• _WORK TASK_:
From the data underneath, reproduce exactly the stretch that begins at the line with "modify (fun sc => with_Subgraph" and ends after the line with "host's answer. *)".

• _RECORD EXCERPTS_:
* * * * * * *

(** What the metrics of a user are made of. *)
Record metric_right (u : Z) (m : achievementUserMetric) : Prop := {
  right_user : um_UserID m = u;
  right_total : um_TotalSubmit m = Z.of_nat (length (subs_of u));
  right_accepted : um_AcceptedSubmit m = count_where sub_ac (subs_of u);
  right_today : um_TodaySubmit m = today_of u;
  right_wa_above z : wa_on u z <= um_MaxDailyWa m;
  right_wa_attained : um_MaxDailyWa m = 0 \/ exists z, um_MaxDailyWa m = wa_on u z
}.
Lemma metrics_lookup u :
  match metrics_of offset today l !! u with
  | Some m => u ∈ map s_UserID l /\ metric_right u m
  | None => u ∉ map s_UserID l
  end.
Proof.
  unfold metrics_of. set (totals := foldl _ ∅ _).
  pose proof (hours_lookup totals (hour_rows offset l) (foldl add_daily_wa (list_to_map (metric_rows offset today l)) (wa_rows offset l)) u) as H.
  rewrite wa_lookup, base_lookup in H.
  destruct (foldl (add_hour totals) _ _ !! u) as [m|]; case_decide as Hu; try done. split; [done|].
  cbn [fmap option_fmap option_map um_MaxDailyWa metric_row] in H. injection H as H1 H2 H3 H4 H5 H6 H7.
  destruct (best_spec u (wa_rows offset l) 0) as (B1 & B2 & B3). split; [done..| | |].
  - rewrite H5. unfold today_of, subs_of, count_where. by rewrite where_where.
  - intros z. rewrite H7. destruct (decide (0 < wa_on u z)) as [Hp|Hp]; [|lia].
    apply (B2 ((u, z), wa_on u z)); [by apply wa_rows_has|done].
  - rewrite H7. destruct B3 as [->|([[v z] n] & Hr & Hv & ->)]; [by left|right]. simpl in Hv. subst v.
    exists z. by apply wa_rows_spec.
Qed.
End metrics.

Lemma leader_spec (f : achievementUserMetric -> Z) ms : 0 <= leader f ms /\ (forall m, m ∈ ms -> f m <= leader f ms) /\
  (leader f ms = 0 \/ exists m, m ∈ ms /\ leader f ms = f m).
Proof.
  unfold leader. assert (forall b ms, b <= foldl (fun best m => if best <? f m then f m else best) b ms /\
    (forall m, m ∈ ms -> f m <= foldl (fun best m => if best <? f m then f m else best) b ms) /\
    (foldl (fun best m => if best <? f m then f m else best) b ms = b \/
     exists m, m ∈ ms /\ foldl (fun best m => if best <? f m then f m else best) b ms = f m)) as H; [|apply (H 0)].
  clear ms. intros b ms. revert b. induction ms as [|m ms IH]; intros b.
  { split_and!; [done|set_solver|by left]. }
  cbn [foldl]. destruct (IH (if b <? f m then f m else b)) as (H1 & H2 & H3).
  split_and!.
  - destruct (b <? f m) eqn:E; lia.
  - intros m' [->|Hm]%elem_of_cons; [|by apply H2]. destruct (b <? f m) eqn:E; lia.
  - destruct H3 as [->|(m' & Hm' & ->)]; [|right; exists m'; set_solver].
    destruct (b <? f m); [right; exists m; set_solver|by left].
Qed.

* * * * * * *

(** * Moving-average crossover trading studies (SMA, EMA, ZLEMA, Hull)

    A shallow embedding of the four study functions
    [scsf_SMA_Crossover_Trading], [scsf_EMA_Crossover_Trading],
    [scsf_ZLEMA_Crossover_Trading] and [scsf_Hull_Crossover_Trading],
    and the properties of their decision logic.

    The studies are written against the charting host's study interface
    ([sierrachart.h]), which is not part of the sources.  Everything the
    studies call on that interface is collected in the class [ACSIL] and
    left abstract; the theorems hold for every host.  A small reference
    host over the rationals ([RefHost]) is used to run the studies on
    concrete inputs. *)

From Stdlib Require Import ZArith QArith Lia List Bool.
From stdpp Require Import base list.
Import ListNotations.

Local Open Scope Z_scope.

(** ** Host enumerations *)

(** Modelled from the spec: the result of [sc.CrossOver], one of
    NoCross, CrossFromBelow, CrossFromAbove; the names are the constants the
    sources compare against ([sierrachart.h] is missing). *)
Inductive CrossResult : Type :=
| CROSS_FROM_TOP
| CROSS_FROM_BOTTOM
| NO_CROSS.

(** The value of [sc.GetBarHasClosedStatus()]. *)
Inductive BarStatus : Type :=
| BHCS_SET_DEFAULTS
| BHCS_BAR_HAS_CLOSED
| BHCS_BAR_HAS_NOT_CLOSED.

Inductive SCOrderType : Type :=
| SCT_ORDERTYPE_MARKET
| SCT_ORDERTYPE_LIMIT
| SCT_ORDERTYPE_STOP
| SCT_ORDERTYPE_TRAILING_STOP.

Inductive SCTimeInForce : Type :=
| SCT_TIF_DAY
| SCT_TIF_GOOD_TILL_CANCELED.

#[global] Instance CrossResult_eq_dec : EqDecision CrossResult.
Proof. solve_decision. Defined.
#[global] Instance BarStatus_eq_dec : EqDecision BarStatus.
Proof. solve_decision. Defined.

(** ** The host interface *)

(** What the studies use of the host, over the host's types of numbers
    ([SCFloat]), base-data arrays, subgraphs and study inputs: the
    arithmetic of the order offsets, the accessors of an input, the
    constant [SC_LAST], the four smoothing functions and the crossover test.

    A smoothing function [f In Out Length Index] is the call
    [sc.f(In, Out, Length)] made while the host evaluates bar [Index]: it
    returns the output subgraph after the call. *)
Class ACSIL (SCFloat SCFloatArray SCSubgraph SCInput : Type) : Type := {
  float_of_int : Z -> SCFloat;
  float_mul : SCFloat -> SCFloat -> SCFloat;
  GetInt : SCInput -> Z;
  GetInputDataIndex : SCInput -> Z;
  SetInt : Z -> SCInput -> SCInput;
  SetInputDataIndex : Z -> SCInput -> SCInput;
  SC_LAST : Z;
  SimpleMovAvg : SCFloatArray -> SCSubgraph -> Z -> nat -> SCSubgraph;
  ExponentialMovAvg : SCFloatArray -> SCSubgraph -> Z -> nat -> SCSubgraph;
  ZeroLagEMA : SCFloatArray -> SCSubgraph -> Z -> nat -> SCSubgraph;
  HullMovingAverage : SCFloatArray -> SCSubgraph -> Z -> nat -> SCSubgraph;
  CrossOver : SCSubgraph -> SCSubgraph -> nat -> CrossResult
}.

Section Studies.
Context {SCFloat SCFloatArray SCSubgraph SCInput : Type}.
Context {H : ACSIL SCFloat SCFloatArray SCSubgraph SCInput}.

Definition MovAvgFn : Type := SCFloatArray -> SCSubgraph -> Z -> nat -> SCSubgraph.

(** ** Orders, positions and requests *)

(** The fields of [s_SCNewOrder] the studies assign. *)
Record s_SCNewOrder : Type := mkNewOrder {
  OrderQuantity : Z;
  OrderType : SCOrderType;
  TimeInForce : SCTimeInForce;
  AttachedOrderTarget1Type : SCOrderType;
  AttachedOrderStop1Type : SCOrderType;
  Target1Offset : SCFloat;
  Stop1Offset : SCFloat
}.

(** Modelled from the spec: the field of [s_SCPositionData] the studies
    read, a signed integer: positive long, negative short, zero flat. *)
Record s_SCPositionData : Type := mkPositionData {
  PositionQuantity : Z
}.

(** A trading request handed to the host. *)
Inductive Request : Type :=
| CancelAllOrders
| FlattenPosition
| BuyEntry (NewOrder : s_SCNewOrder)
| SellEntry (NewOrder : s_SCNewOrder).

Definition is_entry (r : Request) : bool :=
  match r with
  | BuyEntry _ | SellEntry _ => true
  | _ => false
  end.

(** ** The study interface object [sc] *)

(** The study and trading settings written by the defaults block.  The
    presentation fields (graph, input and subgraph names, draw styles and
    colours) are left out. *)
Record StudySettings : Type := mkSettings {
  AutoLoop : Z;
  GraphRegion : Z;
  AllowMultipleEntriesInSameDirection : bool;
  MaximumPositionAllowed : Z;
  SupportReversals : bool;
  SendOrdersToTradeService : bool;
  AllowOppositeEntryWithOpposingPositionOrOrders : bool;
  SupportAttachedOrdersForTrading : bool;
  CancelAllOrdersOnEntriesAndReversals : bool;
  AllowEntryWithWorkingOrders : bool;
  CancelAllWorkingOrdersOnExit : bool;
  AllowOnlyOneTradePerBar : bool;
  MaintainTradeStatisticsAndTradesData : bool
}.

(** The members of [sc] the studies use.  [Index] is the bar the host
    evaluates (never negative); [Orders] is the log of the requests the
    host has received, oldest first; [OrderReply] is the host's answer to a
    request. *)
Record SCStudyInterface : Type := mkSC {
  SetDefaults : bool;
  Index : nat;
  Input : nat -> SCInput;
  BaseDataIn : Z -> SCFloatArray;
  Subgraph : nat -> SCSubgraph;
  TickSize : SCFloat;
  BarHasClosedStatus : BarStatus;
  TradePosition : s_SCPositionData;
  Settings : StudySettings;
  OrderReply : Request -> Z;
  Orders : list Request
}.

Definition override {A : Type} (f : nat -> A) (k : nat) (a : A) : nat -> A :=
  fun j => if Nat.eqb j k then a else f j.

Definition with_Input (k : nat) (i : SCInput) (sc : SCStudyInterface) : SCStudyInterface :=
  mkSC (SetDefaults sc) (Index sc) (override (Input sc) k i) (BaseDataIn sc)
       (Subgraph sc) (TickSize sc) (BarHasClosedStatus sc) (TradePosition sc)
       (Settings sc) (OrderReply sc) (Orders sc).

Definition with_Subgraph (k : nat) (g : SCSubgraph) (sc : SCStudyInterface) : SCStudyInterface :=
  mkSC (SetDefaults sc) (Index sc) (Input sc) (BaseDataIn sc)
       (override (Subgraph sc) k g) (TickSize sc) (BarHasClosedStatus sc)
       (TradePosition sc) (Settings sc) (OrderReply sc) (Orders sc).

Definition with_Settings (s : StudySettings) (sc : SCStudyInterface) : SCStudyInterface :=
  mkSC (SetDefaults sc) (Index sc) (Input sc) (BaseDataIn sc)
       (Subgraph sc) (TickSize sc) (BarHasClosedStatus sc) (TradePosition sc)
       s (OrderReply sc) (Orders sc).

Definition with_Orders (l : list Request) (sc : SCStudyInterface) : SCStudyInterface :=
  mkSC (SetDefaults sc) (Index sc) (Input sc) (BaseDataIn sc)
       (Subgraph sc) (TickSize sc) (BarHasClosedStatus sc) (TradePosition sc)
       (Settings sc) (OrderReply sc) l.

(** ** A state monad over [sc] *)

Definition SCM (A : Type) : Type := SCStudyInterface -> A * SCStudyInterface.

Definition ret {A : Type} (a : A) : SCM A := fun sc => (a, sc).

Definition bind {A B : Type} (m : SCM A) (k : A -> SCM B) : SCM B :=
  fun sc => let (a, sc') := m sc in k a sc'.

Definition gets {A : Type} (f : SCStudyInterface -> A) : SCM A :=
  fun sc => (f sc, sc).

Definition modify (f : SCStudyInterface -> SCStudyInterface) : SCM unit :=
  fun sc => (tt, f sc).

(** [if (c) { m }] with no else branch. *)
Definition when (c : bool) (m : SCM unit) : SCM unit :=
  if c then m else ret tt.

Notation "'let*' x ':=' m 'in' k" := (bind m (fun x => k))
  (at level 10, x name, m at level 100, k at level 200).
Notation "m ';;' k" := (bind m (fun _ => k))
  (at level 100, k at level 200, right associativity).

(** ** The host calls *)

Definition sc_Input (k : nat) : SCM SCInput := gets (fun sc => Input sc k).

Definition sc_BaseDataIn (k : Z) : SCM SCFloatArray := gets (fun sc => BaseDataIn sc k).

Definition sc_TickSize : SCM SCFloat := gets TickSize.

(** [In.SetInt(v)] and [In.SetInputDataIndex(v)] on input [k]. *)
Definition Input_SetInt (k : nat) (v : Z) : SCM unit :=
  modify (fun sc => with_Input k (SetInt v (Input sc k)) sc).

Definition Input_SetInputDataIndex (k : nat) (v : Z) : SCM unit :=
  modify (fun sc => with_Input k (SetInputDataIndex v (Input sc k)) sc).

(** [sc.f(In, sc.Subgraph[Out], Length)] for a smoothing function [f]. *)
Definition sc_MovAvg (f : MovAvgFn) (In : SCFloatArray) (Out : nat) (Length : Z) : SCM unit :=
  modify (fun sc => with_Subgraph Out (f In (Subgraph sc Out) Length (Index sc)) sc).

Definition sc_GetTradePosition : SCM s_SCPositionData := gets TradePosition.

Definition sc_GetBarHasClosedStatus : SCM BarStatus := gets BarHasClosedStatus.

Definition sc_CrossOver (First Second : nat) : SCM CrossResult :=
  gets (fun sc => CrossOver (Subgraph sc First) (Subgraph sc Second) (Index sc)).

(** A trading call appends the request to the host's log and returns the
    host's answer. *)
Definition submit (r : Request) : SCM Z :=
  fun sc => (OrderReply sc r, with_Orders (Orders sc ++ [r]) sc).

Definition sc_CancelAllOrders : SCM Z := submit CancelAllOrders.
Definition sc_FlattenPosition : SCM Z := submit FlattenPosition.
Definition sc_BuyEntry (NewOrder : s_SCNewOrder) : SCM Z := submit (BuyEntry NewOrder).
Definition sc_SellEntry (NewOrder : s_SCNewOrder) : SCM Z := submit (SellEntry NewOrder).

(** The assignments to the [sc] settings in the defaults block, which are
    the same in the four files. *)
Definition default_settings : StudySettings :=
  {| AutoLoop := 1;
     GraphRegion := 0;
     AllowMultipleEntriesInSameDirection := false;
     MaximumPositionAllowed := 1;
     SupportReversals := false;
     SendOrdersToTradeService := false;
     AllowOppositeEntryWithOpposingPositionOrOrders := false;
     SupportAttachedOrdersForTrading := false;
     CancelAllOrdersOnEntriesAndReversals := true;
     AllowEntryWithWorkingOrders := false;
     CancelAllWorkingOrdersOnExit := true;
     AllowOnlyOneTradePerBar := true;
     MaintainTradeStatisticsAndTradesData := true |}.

* * * * * * *

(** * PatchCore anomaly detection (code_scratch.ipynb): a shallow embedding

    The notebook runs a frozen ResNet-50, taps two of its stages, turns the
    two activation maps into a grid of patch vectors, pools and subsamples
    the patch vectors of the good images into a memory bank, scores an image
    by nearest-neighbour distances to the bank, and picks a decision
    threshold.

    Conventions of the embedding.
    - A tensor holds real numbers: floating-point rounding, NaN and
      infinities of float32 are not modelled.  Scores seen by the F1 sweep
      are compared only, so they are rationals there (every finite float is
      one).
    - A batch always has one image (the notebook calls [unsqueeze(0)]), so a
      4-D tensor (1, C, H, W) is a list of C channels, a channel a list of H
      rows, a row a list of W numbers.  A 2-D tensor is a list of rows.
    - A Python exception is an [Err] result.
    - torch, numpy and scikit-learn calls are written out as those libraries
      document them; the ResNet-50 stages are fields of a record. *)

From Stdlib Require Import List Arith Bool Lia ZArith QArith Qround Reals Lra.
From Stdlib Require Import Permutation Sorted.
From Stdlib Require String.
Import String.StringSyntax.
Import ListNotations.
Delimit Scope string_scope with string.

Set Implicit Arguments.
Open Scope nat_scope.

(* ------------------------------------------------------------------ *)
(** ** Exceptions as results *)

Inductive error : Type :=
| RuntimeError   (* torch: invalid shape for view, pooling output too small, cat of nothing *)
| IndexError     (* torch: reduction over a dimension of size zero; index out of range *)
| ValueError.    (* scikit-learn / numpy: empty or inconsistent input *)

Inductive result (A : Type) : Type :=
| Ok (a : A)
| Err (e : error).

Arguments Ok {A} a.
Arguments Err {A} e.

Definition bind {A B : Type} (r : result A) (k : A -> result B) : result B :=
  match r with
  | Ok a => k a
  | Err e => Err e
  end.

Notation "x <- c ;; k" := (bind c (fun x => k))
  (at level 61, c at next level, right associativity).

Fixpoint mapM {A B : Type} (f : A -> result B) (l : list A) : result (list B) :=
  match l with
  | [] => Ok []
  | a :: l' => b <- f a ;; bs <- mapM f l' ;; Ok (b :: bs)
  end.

* * * * * * *

• _SOLUTION TO THIS PROBLEM_:
  modify (fun sc => with_Subgraph Out (f In (Subgraph sc Out) Length (Index sc)) sc).

Definition sc_GetTradePosition : SCM s_SCPositionData := gets TradePosition.

Definition sc_GetBarHasClosedStatus : SCM BarStatus := gets BarHasClosedStatus.

Definition sc_CrossOver (First Second : nat) : SCM CrossResult :=
  gets (fun sc => CrossOver (Subgraph sc First) (Subgraph sc Second) (Index sc)).

(** A trading call appends the request to the host's log and returns the
    host's answer. *)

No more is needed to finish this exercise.